- [Data provided]:
▼▼▼
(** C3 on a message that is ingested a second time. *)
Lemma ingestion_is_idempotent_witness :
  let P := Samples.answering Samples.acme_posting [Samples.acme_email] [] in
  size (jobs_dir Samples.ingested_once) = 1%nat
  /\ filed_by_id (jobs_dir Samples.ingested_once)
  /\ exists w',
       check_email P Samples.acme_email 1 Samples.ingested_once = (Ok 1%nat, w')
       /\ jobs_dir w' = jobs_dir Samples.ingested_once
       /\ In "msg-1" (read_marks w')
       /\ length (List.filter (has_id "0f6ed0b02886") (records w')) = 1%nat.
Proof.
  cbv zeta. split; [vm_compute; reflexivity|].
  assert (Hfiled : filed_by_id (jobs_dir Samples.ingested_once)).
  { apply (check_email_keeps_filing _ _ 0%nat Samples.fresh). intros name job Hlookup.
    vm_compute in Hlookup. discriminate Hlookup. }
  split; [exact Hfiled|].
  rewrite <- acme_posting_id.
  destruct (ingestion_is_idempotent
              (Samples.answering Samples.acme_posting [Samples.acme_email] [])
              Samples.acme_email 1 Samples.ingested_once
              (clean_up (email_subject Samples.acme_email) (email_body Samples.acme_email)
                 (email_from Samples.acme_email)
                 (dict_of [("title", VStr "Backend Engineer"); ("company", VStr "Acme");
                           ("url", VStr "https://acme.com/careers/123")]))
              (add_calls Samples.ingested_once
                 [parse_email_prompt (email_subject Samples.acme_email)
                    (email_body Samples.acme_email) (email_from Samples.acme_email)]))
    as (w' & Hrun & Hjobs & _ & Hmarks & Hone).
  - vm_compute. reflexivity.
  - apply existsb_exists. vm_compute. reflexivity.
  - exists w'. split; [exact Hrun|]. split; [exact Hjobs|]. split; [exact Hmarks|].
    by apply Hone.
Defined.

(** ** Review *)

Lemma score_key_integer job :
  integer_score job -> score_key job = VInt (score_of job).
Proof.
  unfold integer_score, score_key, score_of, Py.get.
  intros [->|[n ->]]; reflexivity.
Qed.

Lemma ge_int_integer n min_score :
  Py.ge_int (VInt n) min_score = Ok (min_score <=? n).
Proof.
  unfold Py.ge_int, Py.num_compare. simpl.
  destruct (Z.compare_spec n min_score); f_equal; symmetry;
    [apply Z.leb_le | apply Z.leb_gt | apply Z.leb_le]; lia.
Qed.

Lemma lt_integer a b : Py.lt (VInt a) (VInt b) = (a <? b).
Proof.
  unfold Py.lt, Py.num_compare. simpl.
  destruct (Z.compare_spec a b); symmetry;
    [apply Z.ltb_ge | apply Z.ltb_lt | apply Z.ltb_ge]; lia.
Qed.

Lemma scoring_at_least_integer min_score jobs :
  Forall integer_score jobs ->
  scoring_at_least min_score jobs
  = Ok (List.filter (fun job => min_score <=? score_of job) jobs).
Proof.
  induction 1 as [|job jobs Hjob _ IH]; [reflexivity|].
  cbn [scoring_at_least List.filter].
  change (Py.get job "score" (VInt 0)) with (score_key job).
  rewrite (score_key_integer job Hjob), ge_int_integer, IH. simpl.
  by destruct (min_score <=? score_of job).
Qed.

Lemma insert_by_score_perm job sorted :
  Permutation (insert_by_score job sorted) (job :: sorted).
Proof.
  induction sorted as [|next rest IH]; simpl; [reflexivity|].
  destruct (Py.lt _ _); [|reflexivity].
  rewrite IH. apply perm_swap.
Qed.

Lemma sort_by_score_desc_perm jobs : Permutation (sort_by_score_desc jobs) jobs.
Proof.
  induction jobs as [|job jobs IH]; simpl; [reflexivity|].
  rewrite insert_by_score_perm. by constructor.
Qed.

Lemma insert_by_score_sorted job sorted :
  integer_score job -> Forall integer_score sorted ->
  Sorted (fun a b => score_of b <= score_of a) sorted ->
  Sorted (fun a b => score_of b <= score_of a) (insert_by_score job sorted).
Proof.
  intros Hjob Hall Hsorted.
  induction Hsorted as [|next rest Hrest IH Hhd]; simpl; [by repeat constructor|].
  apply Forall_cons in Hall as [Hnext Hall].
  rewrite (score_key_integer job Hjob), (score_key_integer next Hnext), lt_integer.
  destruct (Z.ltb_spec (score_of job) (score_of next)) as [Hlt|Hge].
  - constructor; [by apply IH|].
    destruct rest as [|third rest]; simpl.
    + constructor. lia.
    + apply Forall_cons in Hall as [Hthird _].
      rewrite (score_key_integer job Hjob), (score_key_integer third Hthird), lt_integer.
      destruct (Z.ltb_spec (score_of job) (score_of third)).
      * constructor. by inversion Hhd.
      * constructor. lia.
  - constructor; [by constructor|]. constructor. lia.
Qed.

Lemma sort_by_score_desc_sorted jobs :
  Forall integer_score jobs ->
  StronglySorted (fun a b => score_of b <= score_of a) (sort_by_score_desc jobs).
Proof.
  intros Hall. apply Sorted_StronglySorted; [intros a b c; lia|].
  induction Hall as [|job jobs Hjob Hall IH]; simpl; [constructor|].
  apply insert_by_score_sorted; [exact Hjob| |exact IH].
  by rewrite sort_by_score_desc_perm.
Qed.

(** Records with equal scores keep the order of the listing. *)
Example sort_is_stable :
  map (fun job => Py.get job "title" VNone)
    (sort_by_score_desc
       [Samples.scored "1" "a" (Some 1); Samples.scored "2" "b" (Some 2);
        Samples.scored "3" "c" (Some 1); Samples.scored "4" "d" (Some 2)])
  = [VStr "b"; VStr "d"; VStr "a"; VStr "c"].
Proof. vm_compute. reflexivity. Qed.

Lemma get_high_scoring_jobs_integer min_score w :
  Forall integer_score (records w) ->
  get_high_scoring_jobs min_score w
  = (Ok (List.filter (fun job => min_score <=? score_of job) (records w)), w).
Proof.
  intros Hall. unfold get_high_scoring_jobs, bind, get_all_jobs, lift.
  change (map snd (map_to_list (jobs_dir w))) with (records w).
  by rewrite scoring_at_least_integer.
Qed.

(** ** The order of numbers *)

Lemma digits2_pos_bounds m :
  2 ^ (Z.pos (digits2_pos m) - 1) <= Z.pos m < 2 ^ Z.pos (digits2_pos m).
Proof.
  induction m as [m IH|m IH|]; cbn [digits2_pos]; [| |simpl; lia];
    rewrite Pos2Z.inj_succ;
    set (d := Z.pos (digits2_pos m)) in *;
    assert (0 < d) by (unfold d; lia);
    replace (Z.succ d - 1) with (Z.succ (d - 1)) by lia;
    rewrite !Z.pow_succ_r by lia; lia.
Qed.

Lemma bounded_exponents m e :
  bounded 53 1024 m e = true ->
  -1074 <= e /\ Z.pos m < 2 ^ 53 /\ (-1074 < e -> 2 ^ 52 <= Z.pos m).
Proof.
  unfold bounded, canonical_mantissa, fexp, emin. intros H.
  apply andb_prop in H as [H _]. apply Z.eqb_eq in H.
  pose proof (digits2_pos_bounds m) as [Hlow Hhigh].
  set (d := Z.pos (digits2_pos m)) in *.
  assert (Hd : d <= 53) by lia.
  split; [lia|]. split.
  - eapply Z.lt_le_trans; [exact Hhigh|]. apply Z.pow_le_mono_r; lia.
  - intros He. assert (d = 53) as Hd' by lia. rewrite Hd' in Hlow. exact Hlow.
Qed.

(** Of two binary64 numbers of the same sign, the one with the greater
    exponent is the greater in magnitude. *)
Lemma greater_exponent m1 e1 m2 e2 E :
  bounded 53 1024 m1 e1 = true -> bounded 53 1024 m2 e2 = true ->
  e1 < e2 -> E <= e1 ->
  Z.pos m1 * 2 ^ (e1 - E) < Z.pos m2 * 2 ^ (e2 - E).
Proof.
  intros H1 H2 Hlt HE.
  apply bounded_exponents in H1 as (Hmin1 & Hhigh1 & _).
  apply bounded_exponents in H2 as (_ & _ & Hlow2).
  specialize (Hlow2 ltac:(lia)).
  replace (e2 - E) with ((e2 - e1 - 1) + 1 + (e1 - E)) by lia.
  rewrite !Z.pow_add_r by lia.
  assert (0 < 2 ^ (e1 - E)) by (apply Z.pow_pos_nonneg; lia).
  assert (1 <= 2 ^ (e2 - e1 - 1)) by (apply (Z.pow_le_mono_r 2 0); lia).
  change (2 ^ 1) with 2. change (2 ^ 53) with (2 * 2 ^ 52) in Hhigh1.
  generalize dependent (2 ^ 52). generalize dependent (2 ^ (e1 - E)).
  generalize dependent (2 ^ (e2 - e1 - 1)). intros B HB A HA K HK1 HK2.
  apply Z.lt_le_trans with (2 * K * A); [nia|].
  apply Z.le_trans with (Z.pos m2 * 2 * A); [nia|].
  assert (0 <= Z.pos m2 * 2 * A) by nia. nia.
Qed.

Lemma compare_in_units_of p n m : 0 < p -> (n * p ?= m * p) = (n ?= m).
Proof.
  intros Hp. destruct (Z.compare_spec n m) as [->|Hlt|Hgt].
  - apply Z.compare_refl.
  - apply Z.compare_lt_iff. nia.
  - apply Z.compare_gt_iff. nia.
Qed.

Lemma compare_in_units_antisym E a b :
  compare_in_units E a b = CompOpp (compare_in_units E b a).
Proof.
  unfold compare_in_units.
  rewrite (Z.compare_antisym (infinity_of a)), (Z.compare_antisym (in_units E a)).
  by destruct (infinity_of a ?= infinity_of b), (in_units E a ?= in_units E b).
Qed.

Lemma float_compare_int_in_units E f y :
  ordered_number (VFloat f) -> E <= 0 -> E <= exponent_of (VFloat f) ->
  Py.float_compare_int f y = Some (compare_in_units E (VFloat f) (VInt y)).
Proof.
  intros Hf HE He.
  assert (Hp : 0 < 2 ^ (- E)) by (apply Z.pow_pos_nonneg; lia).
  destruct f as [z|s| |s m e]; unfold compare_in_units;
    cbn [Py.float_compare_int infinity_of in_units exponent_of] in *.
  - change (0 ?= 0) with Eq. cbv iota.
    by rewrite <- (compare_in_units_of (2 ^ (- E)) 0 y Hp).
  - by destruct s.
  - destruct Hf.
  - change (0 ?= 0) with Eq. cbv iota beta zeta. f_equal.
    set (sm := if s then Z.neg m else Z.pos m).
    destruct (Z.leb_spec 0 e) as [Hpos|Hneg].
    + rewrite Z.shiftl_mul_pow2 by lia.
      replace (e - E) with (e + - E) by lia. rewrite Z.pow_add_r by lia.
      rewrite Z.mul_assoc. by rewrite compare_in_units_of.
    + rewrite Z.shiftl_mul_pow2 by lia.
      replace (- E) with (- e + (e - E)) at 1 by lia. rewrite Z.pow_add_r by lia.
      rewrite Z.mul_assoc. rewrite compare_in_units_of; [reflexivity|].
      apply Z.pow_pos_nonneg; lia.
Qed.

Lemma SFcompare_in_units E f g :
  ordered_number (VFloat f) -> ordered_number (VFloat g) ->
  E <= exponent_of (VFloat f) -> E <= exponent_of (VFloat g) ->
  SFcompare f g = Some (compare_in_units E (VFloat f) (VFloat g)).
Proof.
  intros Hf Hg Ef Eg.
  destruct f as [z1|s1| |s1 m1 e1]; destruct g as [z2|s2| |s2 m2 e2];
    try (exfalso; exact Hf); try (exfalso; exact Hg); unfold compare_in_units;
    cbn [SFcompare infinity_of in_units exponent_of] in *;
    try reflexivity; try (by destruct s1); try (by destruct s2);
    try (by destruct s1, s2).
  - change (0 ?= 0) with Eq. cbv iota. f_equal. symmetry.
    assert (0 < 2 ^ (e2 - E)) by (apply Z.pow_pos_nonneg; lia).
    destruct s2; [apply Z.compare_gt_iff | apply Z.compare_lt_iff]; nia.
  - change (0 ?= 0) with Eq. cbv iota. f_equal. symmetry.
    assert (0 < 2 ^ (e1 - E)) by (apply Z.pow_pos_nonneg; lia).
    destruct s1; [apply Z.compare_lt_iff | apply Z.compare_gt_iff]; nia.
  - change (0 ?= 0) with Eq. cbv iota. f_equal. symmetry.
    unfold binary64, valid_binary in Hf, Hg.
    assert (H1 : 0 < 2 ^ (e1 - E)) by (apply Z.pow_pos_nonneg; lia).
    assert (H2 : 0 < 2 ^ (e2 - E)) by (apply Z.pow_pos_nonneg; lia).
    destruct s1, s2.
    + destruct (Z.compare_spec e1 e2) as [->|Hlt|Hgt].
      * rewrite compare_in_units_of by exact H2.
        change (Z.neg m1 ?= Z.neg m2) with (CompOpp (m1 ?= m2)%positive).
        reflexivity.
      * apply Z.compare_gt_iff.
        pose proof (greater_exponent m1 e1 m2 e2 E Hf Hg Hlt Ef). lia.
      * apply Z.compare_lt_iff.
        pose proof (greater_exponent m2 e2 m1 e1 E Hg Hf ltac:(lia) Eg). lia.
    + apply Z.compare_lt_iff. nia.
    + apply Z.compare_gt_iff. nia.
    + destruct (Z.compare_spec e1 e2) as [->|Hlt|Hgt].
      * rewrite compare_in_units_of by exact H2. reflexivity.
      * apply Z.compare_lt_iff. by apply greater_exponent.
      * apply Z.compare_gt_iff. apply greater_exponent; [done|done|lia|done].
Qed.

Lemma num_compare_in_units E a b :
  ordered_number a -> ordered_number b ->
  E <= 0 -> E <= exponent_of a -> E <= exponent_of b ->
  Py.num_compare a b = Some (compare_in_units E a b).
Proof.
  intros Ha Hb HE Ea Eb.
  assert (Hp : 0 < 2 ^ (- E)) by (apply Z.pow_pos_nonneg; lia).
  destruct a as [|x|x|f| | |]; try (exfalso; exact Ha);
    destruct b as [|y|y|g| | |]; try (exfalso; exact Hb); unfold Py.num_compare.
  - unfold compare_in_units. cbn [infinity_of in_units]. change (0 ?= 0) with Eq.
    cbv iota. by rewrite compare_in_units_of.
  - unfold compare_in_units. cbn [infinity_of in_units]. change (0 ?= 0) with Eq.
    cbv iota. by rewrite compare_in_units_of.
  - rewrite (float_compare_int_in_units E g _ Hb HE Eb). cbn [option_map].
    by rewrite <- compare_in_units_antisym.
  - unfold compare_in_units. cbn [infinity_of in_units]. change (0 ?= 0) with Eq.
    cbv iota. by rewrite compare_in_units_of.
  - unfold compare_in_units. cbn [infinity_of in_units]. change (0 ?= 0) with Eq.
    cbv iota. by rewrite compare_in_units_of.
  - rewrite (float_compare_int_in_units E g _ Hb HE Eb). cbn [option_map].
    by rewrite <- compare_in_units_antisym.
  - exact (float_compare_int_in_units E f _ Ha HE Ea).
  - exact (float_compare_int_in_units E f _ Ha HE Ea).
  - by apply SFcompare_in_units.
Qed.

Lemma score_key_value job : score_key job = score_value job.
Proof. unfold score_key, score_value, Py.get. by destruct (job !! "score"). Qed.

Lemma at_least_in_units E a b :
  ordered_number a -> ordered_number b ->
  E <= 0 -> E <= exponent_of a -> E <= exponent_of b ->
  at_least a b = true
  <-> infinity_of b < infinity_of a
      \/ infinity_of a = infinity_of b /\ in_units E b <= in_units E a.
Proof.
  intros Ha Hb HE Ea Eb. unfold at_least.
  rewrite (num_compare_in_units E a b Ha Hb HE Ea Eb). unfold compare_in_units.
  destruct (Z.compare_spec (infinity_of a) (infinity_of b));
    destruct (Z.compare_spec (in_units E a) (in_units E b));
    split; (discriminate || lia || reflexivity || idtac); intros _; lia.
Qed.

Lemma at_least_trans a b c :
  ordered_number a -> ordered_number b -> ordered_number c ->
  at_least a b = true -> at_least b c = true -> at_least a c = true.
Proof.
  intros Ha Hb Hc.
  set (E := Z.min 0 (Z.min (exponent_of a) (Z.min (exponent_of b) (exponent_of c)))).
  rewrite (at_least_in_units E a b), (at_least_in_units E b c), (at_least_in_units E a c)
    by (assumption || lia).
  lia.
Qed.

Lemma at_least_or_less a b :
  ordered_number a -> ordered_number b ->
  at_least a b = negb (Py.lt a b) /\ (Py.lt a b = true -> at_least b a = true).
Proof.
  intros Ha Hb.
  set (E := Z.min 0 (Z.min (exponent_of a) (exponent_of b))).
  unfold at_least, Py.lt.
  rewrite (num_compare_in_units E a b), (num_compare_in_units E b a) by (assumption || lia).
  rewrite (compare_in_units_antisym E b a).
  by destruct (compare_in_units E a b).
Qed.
▲▲▲
- [Directions for this task]:
Tally the lines above containing "Permutation"; give only the number.

- [Exercise output]:
2